* [EXERCISE]:
Go through the entries below from the first line and transcribe each one exactly, ending with the line that contains "(** Access modes".

* [DATA RECORDS]:

(** * pymargo.core: Address, Engine and Provider over the [_pymargo] extension

    The Python module [pymargo/core.py] is a thin layer over the compiled
    extension [_pymargo].  Every method of [Address], [Engine] and [Provider]
    is embedded here as a computation in a state-and-exception monad whose
    state holds

    - the Python objects that are mutated after construction (the [Engine]
      instances, addressed by reference),
    - the state of the extension, of an arbitrary type [world],
    - the sequence of extension functions called so far.

    The extension itself is a parameter (class [Host]): the Python layer is
    verified against every implementation of it.  A reference implementation
    modelled from the specification is given further down and used for the
    properties that are decided by the extension rather than by the Python
    code. *)

From Stdlib Require Import ZArith String List Bool Lia.
From stdpp Require Import base option gmap strings.

Import ListNotations.
Local Open Scope string_scope.
Local Open Scope list_scope.
Local Open Scope Z_scope.

(** ** Opaque values of the extension *)

Definition margo_instance_id := N.
Definition hg_addr_t := N.
Definition hg_id_t := N.
Definition hg_bulk_t := N.

(** Reference to an [Engine] instance in the Python heap. *)
Definition loc := N.

(** [Handle = _pymargo.Handle]: the class is defined by the extension, the
    Python layer only holds references to its instances. *)
Definition Handle := N.

(** [client = _pymargo.mode.client], [server = _pymargo.mode.server]. *)
Inductive mode := client | server.

(** [pymargo/logging.py]: [level = _pymargo.log_level]. *)
Module logging.
Inductive level := trace | debug | info | warning | error | critical.
End logging.

(** Access modes and transfer directions of [pymargo.bulk]. *)
Inductive bulk_access := read_only | write_only | read_write.
Inductive bulk_op := push | pull.

(** Exceptions that the code under study can see: [RuntimeError] is raised by
    [Engine.register], [MargoException] "by most of the pymargo C++
    functions", [AttributeError] by the interpreter when an attribute that was
    never assigned is read. *)
Inductive exn :=
| RuntimeError (msg : string)
| MargoException (msg : string)
| AttributeError (attr : string).

(** Python objects handed to the extension without being inspected by
    [core.py]: a [Provider] instance (identified by the attributes it is built
    from) or any other object. *)
Inductive PyObject :=
| PyProvider (engine : loc) (provider_id : Z)
| PyOther (tag : string).

(** The [options] argument of [Engine.__init__]: a dictionary (its items, in
    order) or an already serialized string. *)
Definition pydict := list (string * string).
Inductive options := OptDict (d : pydict) | OptStr (s : string).

Definition bytearray := list Byte.byte.

(** ** The functions of [_pymargo] that [core.py] calls *)

Module _pymargo.

Inductive call :=
| init (addr : string) (m : mode) (use_progress_thread : bool)
       (num_rpc_threads : Z) (opt : string)
| finalize (mid : margo_instance_id)
| wait_for_finalize (mid : margo_instance_id)
| is_listening (mid : margo_instance_id)
| push_prefinalize_callback (mid : margo_instance_id) (cb : PyObject)
| push_finalize_callback (mid : margo_instance_id) (cb : PyObject)
| enable_remote_shutdown (mid : margo_instance_id)
| register_on_client (mid : margo_instance_id) (rpc_name : string)
                     (provider_id : Z)
| register (mid : margo_instance_id) (rpc_name : string) (provider_id : Z)
           (obj : PyObject) (method_name : string)
| registered (mid : margo_instance_id) (rpc_name : string)
| registered_provider (mid : margo_instance_id) (rpc_name : string)
                      (provider_id : Z)
| deregister (mid : margo_instance_id) (rpc_id : hg_id_t)
| disable_response (mid : margo_instance_id) (rpc_id : hg_id_t)
                   (disable : bool)
| disabled_response (mid : margo_instance_id) (rpc_id : hg_id_t)
| lookup (mid : margo_instance_id) (straddr : string)
| addr_self (mid : margo_instance_id)
| create (mid : margo_instance_id) (addr : hg_addr_t) (rpc_id : hg_id_t)
| bulk_create (mid : margo_instance_id) (array : bytearray)
              (access : bulk_access)
| bulk_transfer (mid : margo_instance_id) (op : bulk_op)
                (origin_addr : hg_addr_t) (origin_handle : hg_bulk_t)
                (origin_offset : Z) (local_handle : hg_bulk_t)
                (local_offset : Z) (size : Z)
| addr_set_remove (mid : margo_instance_id) (addr : hg_addr_t)
| addr_free (mid : margo_instance_id) (addr : hg_addr_t)
| addr2str (mid : margo_instance_id) (addr : hg_addr_t)
| addr_cmp (mid : margo_instance_id) (a b : hg_addr_t)
| addr_dup (mid : margo_instance_id) (addr : hg_addr_t)
| shutdown_remote_instance (mid : margo_instance_id) (addr : hg_addr_t)
| trace (msg : string) (mid : margo_instance_id)
| debug (msg : string) (mid : margo_instance_id)
| info (msg : string) (mid : margo_instance_id)
| warning (msg : string) (mid : margo_instance_id)
| error (msg : string) (mid : margo_instance_id)
| critical (msg : string) (mid : margo_instance_id)
| set_logger (engine : loc) (logger : PyObject)
| set_log_level (mid : margo_instance_id) (lvl : logging.level)
| Handle_get_mid (h : Handle)
| Handle_get_hg_addr (h : Handle).

(** Type of the value a call returns when it does not raise. *)
Definition ret_ty (c : call) : Type :=
  match c with
  | init _ _ _ _ _ => margo_instance_id
  | is_listening _ | disabled_response _ _ | addr_cmp _ _ _ => bool
  | register_on_client _ _ _ | register _ _ _ _ _ => hg_id_t
  | registered _ _ | registered_provider _ _ _ => option hg_id_t
  | lookup _ _ | addr_self _ | addr_dup _ _ | Handle_get_hg_addr _ =>
      hg_addr_t
  | create _ _ _ => Handle
  | bulk_create _ _ _ => hg_bulk_t
  | addr2str _ _ => string
  | Handle_get_mid _ => margo_instance_id
  | _ => unit
  end.

End _pymargo.

(** What the Python layer runs on: the extension, as a function from a call
    and the extension's state to an outcome and a new state, and
    [json.dumps]. *)
Class Host (world : Type) := {
  ext_call : forall c : _pymargo.call,
      world -> (exn + _pymargo.ret_ty c) * world;
  json_dumps : pydict -> string
}.

(** ** Python objects *)

(** [Engine.EngineLogger]: holds the engine it logs for. *)
Record EngineLogger := { logger_engine : loc }.

(** Attributes of an [Engine] instance.  An attribute that has not been
    assigned yet is [None]. *)
Record EngineObj := {
  _finalized : option bool;
  _mid : option margo_instance_id;
  _logger : option EngineLogger
}.

Definition no_attributes : EngineObj :=
  {| _finalized := None; _mid := None; _logger := None |}.

Definition set_finalized (b : bool) (o : EngineObj) : EngineObj :=
  {| _finalized := Some b; _mid := _mid o; _logger := _logger o |}.
Definition set_mid (m : margo_instance_id) (o : EngineObj) : EngineObj :=
  {| _finalized := _finalized o; _mid := Some m; _logger := _logger o |}.
Definition set_logger_attr (l : EngineLogger) (o : EngineObj) : EngineObj :=
  {| _finalized := _finalized o; _mid := _mid o; _logger := Some l |}.

(** ** The monad *)

Record State (world : Type) := mkState {
  engines : gmap loc EngineObj;
  ext : world;
  calls : list _pymargo.call
}.
Arguments mkState {world} _ _ _.
Arguments engines {world} _.
Arguments ext {world} _.
Arguments calls {world} _.

Definition M (world A : Type) : Type := State world -> (exn + A) * State world.

Declare Scope py_scope.
Delimit Scope py_scope with py.

Section Monad.
Context {world : Type} `{Host world}.

Definition ret {A} (a : A) : M world A := fun s => (inr a, s).

Definition raise {A} (e : exn) : M world A := fun s => (inl e, s).

Definition bind {A B} (m : M world A) (k : A -> M world B) : M world B :=
  fun s =>
    match m s with
    | (inr a, s') => k a s'
    | (inl e, s') => (inl e, s')
    end.

(** Calling a function of the extension: the call is recorded, the
    extension decides the outcome, an exception propagates. *)
Definition invoke (c : _pymargo.call) : M world (_pymargo.ret_ty c) :=
  fun s =>
    let (r, w) := ext_call c (ext s) in
    (r, mkState (engines s) w (calls s ++ [c])).

(** [self.<attr>] on an engine. *)
Definition getattr {A} (self : loc) (name : string)
    (attr : EngineObj -> option A) : M world A :=
  fun s =>
    match engines s !! self ≫= attr with
    | Some v => (inr v, s)
    | None => (inl (AttributeError name), s)
    end.

(** [self.<attr> = v] on an engine. *)
Definition setattr (self : loc) (upd : EngineObj -> EngineObj)
    : M world unit :=
  fun s => (inr tt, mkState (alter upd self (engines s)) (ext s) (calls s)).

End Monad.

Notation "x <- m ;; k" := (bind m (fun x => k))
  (at level 100, m at next level, right associativity) : py_scope.
Notation "m ;; k" := (bind m (fun _ => k))
  (at level 100, right associativity) : py_scope.

Local Open Scope py_scope.

(** ** class Address *)

Module Address.

(** An address is never mutated after [__init__]: it is a value. *)
Record t := {
  _mid : margo_instance_id;
  _hg_addr : hg_addr_t;
  _need_del : bool
}.

(** Default of the [need_del] parameter of [__init__]. *)
Definition need_del_default : bool := true.

Definition __init__ (mid : margo_instance_id) (hg_addr : hg_addr_t)
    (need_del : bool) : t :=
  {| _mid := mid; _hg_addr := hg_addr; _need_del := need_del |}.

Section Methods.
Context {world : Type} `{Host world}.

Definition __del__ (self : t) : M world unit :=
  if _need_del self
  then invoke (_pymargo.addr_free (_mid self) (_hg_addr self))
  else ret tt.
(** Bit [b] of byte [n] says whether cell [8n + b] is above the
    threshold. *)
Lemma pack_byte_testbit (n b : nat) :
  (b < 8)%nat ->
  Z.testbit (pack_byte grid thresh n) (Z.of_nat b)
  = occupied grid thresh (8 * n + b).
Proof.
  intros Hb. unfold pack_byte. rewrite set_bits_testbit.
  replace (0 <=? b)%nat with true by reflexivity.
  replace (b <? 0 + 8)%nat with true
    by (symmetry; apply Nat.ltb_lt; lia).
  reflexivity.
Qed.

Lemma lor_below_pow2 (a b k : Z) :
  0 <= k -> 0 <= a < 2 ^ k -> 0 <= b < 2 ^ k -> 0 <= Z.lor a b < 2 ^ k.
Proof.
  intros Hk Ha Hb.
  assert (H0 : 0 <= Z.lor a b) by (apply Z.lor_nonneg; lia).
  split; [ exact H0 | ].
  destruct (Z.eq_dec (Z.lor a b) 0) as [-> | Hnz]; [ lia | ].
  assert (Hkpos : 0 < k).
  { destruct (Z.eq_dec k 0) as [-> | ]; [ exfalso | lia ].
    change (2 ^ 0) with 1 in Ha, Hb.
    assert (a = 0) as -> by lia. assert (b = 0) as -> by lia.
    now apply Hnz. }
  apply Z.log2_lt_pow2; [ lia | ].
  rewrite Z.log2_lor by lia.
  apply Z.max_lub_lt.
  - destruct (Z.eq_dec a 0) as [-> | ]; [ simpl; lia | ].
    apply Z.log2_lt_pow2; lia.
  - destruct (Z.eq_dec b 0) as [-> | ]; [ simpl; lia | ].
    apply Z.log2_lt_pow2; lia.
Qed.

Lemma set_bits_range (n s len : nat) :
  0 <= fold_right (set_bit grid thresh n) 0 (seq s len)
    < 2 ^ Z.of_nat (s + len).
Proof.
  revert s. induction len as [ | len IH]; intros s.
  - simpl. split; [ lia | apply Z.pow_pos_nonneg; lia ].
  - cbn [seq fold_right]. specialize (IH (S s)).
    replace (s + S len)%nat with (S s + len)%nat by lia.
    set (rest := fold_right (set_bit grid thresh n) 0 (seq (S s) len))
      in *.
    unfold set_bit.
    destruct (occupied grid thresh (8 * n + s)); [ | exact IH ].
    apply lor_below_pow2; [ lia | | exact IH ].
    split; [ apply Z.pow_nonneg; lia | ].
    apply Z.pow_lt_mono_r; lia.
Qed.

(** A packed byte is a uint8. *)
Lemma pack_byte_range (n : nat) : 0 <= pack_byte grid thresh n < 256.
Proof. exact (set_bits_range n 0 8). Qed.

Lemma store_bytes_length (k : nat) (bitfield : list Z) :
  length (fold_left (store_byte grid thresh) (seq 0 k) bitfield)
  = length bitfield.
Proof.
  induction k as [ | k IH]; [ reflexivity | ].
  rewrite seq_S, fold_left_app. simpl. unfold store_byte at 1.
  now rewrite length_insert.
Qed.

Lemma store_bytes_lookup (k : nat) (bitfield : list Z) (n : nat) :
  (n < k)%nat -> (n < length bitfield)%nat ->
  fold_left (store_byte grid thresh) (seq 0 k) bitfield !! n
  = Some (pack_byte grid thresh n).
Proof.
  induction k as [ | k IH]; intros Hn Hl; [ lia | ].
  rewrite seq_S, fold_left_app. simpl. unfold store_byte at 1.
  destruct (Nat.eq_dec n k) as [-> | Hne].
  - apply list_lookup_insert_eq. now rewrite store_bytes_length.
  - rewrite list_lookup_insert_ne by congruence. apply IH; lia.
Qed.

(** The kernel stores the packed byte into each of the first [N] slots
    and keeps the length of the bit field. *)
Lemma packbits_kernel_length (N : Z) (bitfield : list Z) :
  length (packbits_kernel grid N thresh bitfield) = length bitfield.
Proof. apply store_bytes_length. Qed.

Lemma packbits_kernel_lookup (N : Z) (bitfield : list Z) (n : nat) :
  (n < Z.to_nat N)%nat -> (n < length bitfield)%nat ->
  packbits_kernel grid N thresh bitfield !! n
  = Some (pack_byte grid thresh n).
Proof. apply store_bytes_lookup. Qed.

End PackbitsFacts.

(** Cell [i] of row [c] of a grid with rows of length [w] is cell
    [c * w + i] of the contiguous grid. *)
Lemma concat_lookup_uniform {A} (rows : list (list A)) (w c i : nat)
    (r : list A) (a : A) :
  Forall (fun r => length r = w) rows ->
  rows !! c = Some r -> r !! i = Some a ->
  concat rows !! (c * w + i)%nat = Some a.
Proof.
  intros Hw. revert c. induction Hw as [ | r0 rows Hr0 Hw IH]; intros c Hc Hi.
  - discriminate.
  - destruct c as [ | c]; simpl in *.
    + injection Hc as ->. apply lookup_app_l_Some. exact Hi.
    + rewrite lookup_app_r by lia.
      replace (w + c * w + i - length r0)%nat with (c * w + i)%nat by lia.
      now apply IH.
Qed.

(** An even resolution has a cube divisible by 8. *)
Lemma even_cube (H : nat) :
  Nat.Even H -> (H ^ 3 = 8 * (H ^ 3 / 8))%nat.
Proof.
  intros [h ->].
  replace ((2 * h) ^ 3)%nat with (h ^ 3 * 8)%nat by (simpl; nia).
  rewrite Nat.div_mul by lia. lia.
Qed.

(** C7.  For a grid of [C] rows of [H³] cells with [H] even, [packbits]
    returns [C * H³ / 8] bytes, each a uint8, and for every cascade [c]
    and cell [i] the bit [i mod 8] of byte [i / 8] of the block of cascade
    [c] (byte [c * H³/8 + i/8] of the whole field) is 1 iff
    [grid[c, i] > thresh].  The bit field handed in, if any, has the
    length the docstring gives it. *)
Theorem packbits_layout (grid : buffer) (thresh : f32)
    (bitfield : option (list Z)) (H : nat) :
  Nat.Even H ->
  Forall (fun r => length r = (H ^ 3)%nat) grid ->
  (forall b, bitfield = Some b ->
             length b = (length grid * H ^ 3 / 8)%nat) ->
  exists out,
    Packbits.forward grid thresh bitfield = Ok out
    /\ length out = (length grid * H ^ 3 / 8)%nat
    /\ (forall n byte, out !! n = Some byte -> 0 <= byte < 256)
    /\ (forall (c i : nat) (r : row) (g : f32),
          grid !! c = Some r -> r !! i = Some g ->
          exists byte,
            out !! (c * (H ^ 3 / 8) + i / 8)%nat = Some byte
            /\ Z.testbit byte (Z.of_nat (i mod 8)) = F32.gtb g thresh).
Proof.
  intros HH Hrows Hbf.
  pose proof (even_cube H HH) as Hcube.
  set (q := (H ^ 3 / 8)%nat) in *. clearbody q.
  set (N := Z.of_nat (length grid) * Z.of_nat (length (hd [] grid)) / 8).
  assert (HN : Z.to_nat N = (length grid * q)%nat).
  { subst N. destruct Hrows as [ | r0 rows Hr0 _]; [ reflexivity | ].
    cbn [hd]. rewrite Hr0, Hcube.
    rewrite <- Nat2Z.inj_mul.
    change 8 with (Z.of_nat 8). rewrite <- Nat2Z.inj_div, Nat2Z.id.
    generalize (length (r0 :: rows)). intros a.
    rewrite (Nat.mul_comm 8 q), Nat.mul_assoc.
    apply Nat.div_mul. lia. }
  assert (HNq : (length grid * H ^ 3 / 8 = length grid * q)%nat).
  { rewrite Hcube, (Nat.mul_comm 8 q), Nat.mul_assoc.
    apply Nat.div_mul. lia. }
  assert (HN0 : 0 <= N).
  { subst N. apply Z.div_pos; lia. }
  assert (Hin : exists b0,
            match bitfield with
            | None => Packbits.torch_empty N
            | Some b => Ok b
            end = Ok b0 /\ length b0 = (length grid * q)%nat).
  { destruct bitfield as [b | ].
    - exists b. split; [ reflexivity | ]. rewrite <- HNq. now apply Hbf.
    - unfold Packbits.torch_empty.
      destruct (Z.ltb_spec N 0); [ lia | ].
      eexists. split; [ reflexivity | ].
      now rewrite length_replicate. }
  destruct Hin as (b0 & Hb0 & Lb0).
  exists (Packbits.packbits_kernel (concat grid) N thresh b0).
  split.
  { unfold Packbits.forward. fold N. rewrite Hb0. reflexivity. }
  split.
  { rewrite packbits_kernel_length, HNq. exact Lb0. }
  split.
  - intros n byte Hn.
    assert (Hlt : (n < length grid * q)%nat).
    { apply lookup_lt_Some in Hn.
      rewrite packbits_kernel_length in Hn. lia. }
    rewrite packbits_kernel_lookup in Hn by lia.
    injection Hn as <-. apply pack_byte_range.
  - intros c i r g Hc Hi.
    assert (Hclt : (c < length grid)%nat) by (eapply lookup_lt_Some; eauto).
    assert (Hr : length r = (H ^ 3)%nat).
    { rewrite Forall_forall in Hrows. apply Hrows.
      eapply list_elem_of_lookup_2; eauto. }
    assert (Hilt : (i < 8 * q)%nat).
    { apply lookup_lt_Some in Hi. lia. }
    pose proof (Nat.div_mod_eq i 8) as Hdm.
    pose proof (Nat.mod_upper_bound i 8 ltac:(lia)) as Hmod.
    assert (Hdiv : (i / 8 < q)%nat) by (apply Nat.Div0.div_lt_upper_bound; lia).
    exists (Packbits.pack_byte (concat grid) thresh (c * q + i / 8)).
    split.
    + apply packbits_kernel_lookup; [ | rewrite Lb0 ]; nia.
    + rewrite pack_byte_testbit by exact Hmod.
      unfold Packbits.occupied.
      replace (8 * (c * q + i / 8) + i mod 8)%nat
        with (c * H ^ 3 + i)%nat by lia.
      now rewrite (concat_lookup_uniform grid (H ^ 3) c i r g).
Qed.

(** C7 witness: one cascade of resolution 2, the cells 0, 3 and 6 above
    the threshold: one byte, [0b01001001 = 73]. *)
Lemma packbits_layout_witness :
  let above := F32.of_Z 2 in
  let below := F32.zero in
  let grid := [[above; below; below; above; below; below; above; below]] in
  Nat.Even 2
  /\ Packbits.forward grid F32.one None = Ok [73]
  /\ exists byte,
       [73] !! 0%nat = Some byte /\ Z.testbit byte 3 = true.
Proof.
  intros above below grid.
  split; [ exists 1%nat; reflexivity | ].
  destruct (packbits_layout grid F32.one None 2) as (out & Hout & _ & _ & Hb).
  - exists 1%nat. reflexivity.
  - repeat constructor.
  - discriminate.
  - vm_compute in Hout. injection Hout as <-.
    split; [ reflexivity | ].
    exact (Hb 0%nat 3%nat _ above eq_refl eq_refl).
Defined.

(** ** Compaction of the alive rays *)
Section CompactRaysFacts.
Import CompactRays.

Variables (rays_alive_old : list Z) (rays_t_old : list f32).

Let step := compact_step rays_alive_old rays_t_old.

Lemma take_zip_S (k : nat) (id : Z) (t : f32) :
  rays_alive_old !! k = Some id -> rays_t_old !! k = Some t ->
  take (S k) (zip rays_alive_old rays_t_old)
  = take k (zip rays_alive_old rays_t_old) ++ [(id, t)].
Proof.
  intros Hid Ht. apply take_S_r. apply lookup_zip_Some. now split.
Qed.

Lemma survivors_S (k : nat) (id : Z) (t : f32) :
  rays_alive_old !! k = Some id -> rays_t_old !! k = Some t ->
  survivors (S k) rays_alive_old rays_t_old
  = survivors k rays_alive_old rays_t_old
    ++ (if dead t then [] else [(id, t)]).
Proof.
  intros Hid Ht. unfold survivors.
  rewrite (take_zip_S k id t Hid Ht), List.filter_app. simpl.
  destruct (dead t); reflexivity.
Qed.

Lemma survivors_length (k : nat) :
  (length (survivors k rays_alive_old rays_t_old) <= k)%nat.
Proof.
  unfold survivors.
  etransitivity; [ apply List.filter_length_le | ].
  rewrite length_take. lia.
Qed.

(** After the first [k] entries have been visited, starting from a
    counter of zero, the counter is the number of survivors among them and
    the survivors stand at the front of the output arrays, in their
    order. *)
Lemma compact_prefix (k : nat) (rays_alive : list Z) (rays_t : list f32) :
  (k <= length rays_alive_old)%nat -> (k <= length rays_t_old)%nat ->
  (k <= length rays_alive)%nat -> (k <= length rays_t)%nat ->
  let s := fold_left step (seq 0 k)
             {| CompactRays.rays_alive := rays_alive;
                CompactRays.rays_t := rays_t;
                alive_counter := 0 |} in
  let sv := survivors k rays_alive_old rays_t_old in
  alive_counter s = Z.of_nat (length sv)
  /\ take (length sv) (CompactRays.rays_alive s) = map fst sv
  /\ take (length sv) (CompactRays.rays_t s) = map snd sv
  /\ length (CompactRays.rays_alive s) = length rays_alive
  /\ length (CompactRays.rays_t s) = length rays_t.
Proof.
  induction k as [ | k IH]; intros Ha Ht Hra Hrt.
  - cbn. repeat split; reflexivity.
  - specialize (IH ltac:(lia) ltac:(lia) ltac:(lia) ltac:(lia)).
    cbv zeta in IH |- *.
    rewrite seq_S, fold_left_app. cbn [fold_left Nat.add].
    set (s := fold_left step (seq 0 k) _) in *.
    destruct IH as (Hc & Hta & Htt & Hla & Hlt).
    destruct (lookup_lt_is_Some_2 rays_alive_old k ltac:(lia)) as [id Hid].
    destruct (lookup_lt_is_Some_2 rays_t_old k ltac:(lia)) as [t Htk].
    rewrite (survivors_S k id t Hid Htk).
    pose proof (survivors_length k) as Hsv.
    set (sv := survivors k rays_alive_old rays_t_old) in *.
    assert (Hstep :
              step s k =
                if dead t then s
                else {| CompactRays.rays_alive :=
                          <[Z.to_nat (alive_counter s) := id]>
                            (CompactRays.rays_alive s);
                        CompactRays.rays_t :=
                          <[Z.to_nat (alive_counter s) := t]>
                            (CompactRays.rays_t s);
                        alive_counter := alive_counter s + 1 |}).
    { unfold step, compact_step. now rewrite Hid, Htk. }
    rewrite Hstep. clear Hstep.
    destruct (dead t).
    + rewrite app_nil_r. repeat split; assumption.
    + rewrite length_app, map_app, map_app. cbn [length map fst snd].
      cbn [CompactRays.rays_alive CompactRays.rays_t alive_counter].
      rewrite Hc, Nat2Z.id.
      replace (length sv + 1)%nat with (S (length sv)) by lia.
      split; [ lia | ]. split; [ | split; [ | split ] ].
      * rewrite (take_S_r _ _ id)
          by (apply list_lookup_insert_eq; lia).
        rewrite take_insert_ge by lia. now rewrite Hta.
      * rewrite (take_S_r _ _ t)
          by (apply list_lookup_insert_eq; lia).
        rewrite take_insert_ge by lia. now rewrite Htt.
      * now rewrite length_insert.
      * now rewrite length_insert.
Qed.

Lemma filter_all {A} (f : A -> bool) (l : list A) :
  (forall x, In x l -> f x = true) -> List.filter f l = l.
Proof.
  induction l as [ | a l IH]; intros H; [ reflexivity | ].
  simpl. rewrite (H a) by now left.
  f_equal. apply IH. intros x Hx. apply H. now right.
Qed.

* [YOUR SOLUTION]:
(** * pymargo.core: Address, Engine and Provider over the [_pymargo] extension

    The Python module [pymargo/core.py] is a thin layer over the compiled
    extension [_pymargo].  Every method of [Address], [Engine] and [Provider]
    is embedded here as a computation in a state-and-exception monad whose
    state holds

    - the Python objects that are mutated after construction (the [Engine]
      instances, addressed by reference),
    - the state of the extension, of an arbitrary type [world],
    - the sequence of extension functions called so far.

    The extension itself is a parameter (class [Host]): the Python layer is
    verified against every implementation of it.  A reference implementation
    modelled from the specification is given further down and used for the
    properties that are decided by the extension rather than by the Python
    code. *)

From Stdlib Require Import ZArith String List Bool Lia.
From stdpp Require Import base option gmap strings.

Import ListNotations.
Local Open Scope string_scope.
Local Open Scope list_scope.
Local Open Scope Z_scope.

(** ** Opaque values of the extension *)

Definition margo_instance_id := N.
Definition hg_addr_t := N.
Definition hg_id_t := N.
Definition hg_bulk_t := N.

(** Reference to an [Engine] instance in the Python heap. *)
Definition loc := N.

(** [Handle = _pymargo.Handle]: the class is defined by the extension, the
    Python layer only holds references to its instances. *)
Definition Handle := N.

(** [client = _pymargo.mode.client], [server = _pymargo.mode.server]. *)
Inductive mode := client | server.

(** [pymargo/logging.py]: [level = _pymargo.log_level]. *)
Module logging.
Inductive level := trace | debug | info | warning | error | critical.
End logging.

(** Access modes and transfer directions of [pymargo.bulk]. *)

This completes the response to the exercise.